▶ _EXERCISE REQUIREMENTS_
Where does the string "each" appear in the listing below? Copy every line where it does.

· · ·

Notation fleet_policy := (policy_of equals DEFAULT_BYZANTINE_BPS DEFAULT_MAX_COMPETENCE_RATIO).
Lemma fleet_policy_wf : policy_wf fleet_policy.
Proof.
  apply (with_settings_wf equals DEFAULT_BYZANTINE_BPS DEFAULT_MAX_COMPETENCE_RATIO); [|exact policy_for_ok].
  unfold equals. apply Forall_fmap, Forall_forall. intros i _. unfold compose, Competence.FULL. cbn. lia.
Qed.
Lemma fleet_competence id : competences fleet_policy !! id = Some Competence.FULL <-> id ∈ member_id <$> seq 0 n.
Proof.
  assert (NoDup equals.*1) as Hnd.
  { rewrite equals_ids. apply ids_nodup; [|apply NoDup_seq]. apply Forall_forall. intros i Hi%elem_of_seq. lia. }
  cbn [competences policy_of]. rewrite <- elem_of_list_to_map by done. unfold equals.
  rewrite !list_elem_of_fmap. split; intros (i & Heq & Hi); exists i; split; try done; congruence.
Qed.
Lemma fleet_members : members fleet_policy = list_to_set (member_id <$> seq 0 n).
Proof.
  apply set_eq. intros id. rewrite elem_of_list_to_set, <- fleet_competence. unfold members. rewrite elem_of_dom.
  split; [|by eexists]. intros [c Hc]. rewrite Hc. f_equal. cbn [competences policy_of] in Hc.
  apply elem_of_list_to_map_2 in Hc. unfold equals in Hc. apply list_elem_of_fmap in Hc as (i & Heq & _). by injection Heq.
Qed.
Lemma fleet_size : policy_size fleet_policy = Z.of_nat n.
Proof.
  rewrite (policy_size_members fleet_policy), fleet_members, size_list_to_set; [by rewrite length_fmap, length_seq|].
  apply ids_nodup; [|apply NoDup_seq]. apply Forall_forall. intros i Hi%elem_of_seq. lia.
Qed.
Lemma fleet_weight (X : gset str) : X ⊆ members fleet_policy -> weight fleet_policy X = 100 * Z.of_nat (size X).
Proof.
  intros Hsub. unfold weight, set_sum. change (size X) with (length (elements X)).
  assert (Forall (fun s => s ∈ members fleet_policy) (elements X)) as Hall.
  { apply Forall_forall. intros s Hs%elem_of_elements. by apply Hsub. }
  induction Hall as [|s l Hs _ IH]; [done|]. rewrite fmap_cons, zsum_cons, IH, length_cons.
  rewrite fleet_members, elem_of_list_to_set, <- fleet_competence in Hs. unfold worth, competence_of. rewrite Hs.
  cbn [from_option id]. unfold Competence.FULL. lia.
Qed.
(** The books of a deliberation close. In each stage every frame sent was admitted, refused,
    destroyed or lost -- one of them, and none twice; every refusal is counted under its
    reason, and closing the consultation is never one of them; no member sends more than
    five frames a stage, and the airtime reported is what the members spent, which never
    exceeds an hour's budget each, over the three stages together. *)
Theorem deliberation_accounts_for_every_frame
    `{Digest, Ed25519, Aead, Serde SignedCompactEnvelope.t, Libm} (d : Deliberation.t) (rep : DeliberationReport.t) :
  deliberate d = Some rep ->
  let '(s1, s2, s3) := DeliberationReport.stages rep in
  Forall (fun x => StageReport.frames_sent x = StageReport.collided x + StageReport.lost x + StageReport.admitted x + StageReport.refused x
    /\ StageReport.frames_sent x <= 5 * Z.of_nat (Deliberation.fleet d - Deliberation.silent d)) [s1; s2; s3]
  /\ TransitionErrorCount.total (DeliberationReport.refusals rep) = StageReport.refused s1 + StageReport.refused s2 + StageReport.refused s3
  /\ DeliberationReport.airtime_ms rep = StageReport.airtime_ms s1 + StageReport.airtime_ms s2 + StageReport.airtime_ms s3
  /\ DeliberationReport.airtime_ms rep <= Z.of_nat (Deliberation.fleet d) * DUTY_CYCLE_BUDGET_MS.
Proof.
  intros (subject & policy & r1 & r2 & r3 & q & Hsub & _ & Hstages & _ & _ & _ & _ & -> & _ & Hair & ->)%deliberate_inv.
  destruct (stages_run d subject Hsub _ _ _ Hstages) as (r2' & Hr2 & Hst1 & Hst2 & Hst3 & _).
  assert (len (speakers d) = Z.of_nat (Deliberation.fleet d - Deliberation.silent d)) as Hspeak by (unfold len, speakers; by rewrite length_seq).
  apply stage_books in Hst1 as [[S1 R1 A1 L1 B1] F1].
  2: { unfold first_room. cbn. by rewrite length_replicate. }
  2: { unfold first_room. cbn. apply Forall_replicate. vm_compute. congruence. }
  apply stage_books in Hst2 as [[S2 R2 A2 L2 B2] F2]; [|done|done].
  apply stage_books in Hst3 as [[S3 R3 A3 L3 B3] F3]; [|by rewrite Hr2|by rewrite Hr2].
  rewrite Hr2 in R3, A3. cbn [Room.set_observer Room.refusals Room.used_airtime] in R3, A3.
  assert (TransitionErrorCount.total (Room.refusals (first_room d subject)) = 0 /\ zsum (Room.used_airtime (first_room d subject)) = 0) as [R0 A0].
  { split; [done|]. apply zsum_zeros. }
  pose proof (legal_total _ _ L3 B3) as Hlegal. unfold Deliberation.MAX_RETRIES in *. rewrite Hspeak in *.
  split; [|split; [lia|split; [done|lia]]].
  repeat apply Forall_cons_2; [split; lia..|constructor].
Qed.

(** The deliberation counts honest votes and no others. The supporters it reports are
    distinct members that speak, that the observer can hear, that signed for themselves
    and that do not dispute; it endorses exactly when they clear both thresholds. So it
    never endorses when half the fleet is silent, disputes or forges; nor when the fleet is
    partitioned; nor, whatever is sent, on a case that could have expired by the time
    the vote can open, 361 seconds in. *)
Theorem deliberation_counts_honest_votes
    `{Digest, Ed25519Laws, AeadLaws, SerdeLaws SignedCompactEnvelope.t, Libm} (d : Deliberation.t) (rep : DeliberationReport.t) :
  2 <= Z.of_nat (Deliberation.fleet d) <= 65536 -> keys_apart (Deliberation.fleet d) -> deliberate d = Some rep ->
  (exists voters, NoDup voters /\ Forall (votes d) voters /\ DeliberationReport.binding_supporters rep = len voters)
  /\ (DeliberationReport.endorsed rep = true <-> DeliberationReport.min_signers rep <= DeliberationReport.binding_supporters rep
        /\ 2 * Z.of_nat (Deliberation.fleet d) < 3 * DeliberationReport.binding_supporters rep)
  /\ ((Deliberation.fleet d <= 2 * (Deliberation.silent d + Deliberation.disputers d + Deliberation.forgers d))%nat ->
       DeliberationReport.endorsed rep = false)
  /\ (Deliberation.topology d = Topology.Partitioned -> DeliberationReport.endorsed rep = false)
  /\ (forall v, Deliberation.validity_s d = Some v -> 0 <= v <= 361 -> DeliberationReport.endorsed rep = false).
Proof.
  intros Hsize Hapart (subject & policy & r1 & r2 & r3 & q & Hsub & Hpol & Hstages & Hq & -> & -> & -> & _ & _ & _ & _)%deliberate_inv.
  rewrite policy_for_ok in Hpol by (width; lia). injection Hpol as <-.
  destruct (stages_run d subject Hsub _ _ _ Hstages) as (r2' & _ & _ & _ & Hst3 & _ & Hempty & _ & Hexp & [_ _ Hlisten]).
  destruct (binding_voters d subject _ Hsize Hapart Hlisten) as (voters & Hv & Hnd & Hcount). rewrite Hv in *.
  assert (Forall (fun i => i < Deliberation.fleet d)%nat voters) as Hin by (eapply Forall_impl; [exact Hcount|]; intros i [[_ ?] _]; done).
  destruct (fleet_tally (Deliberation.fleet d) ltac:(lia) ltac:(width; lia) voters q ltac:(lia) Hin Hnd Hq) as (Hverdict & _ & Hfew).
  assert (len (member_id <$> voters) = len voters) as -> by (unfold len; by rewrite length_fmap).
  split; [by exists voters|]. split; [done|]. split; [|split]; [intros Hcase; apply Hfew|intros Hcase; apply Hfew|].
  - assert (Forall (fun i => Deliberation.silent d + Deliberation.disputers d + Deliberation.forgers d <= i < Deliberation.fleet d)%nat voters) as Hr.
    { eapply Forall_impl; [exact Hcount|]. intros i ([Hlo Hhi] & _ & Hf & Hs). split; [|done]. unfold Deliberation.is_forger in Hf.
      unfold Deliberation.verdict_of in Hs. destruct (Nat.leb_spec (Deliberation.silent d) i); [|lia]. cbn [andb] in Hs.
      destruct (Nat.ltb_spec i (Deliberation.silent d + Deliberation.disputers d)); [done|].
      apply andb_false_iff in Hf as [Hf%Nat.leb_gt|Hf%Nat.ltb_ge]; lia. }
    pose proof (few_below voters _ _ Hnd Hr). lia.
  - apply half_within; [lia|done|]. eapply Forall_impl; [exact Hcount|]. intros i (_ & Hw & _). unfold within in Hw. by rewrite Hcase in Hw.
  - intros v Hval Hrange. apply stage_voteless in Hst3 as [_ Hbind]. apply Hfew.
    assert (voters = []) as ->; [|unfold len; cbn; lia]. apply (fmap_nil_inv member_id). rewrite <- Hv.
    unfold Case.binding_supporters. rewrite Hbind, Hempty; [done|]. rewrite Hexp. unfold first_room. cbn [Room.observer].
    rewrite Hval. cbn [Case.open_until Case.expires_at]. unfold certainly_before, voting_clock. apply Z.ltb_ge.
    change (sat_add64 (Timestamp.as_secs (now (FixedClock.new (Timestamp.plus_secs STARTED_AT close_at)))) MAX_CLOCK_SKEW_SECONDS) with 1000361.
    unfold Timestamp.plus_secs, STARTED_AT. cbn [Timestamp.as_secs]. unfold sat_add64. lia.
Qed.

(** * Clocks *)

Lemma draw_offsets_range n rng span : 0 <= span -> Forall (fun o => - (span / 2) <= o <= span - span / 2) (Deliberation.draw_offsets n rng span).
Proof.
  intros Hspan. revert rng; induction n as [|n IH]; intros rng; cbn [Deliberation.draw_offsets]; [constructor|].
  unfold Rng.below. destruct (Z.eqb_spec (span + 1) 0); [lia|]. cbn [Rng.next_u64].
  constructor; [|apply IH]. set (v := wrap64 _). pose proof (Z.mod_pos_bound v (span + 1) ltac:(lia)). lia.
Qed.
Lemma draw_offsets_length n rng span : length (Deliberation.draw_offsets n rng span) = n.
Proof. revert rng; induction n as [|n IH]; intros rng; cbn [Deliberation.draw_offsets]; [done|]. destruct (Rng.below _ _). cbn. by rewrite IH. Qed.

· · ·

▶ _TASK ANSWER_
(** The books of a deliberation close. In each stage every frame sent was admitted, refused,
    exceeds an hour's budget each, over the three stages together. *)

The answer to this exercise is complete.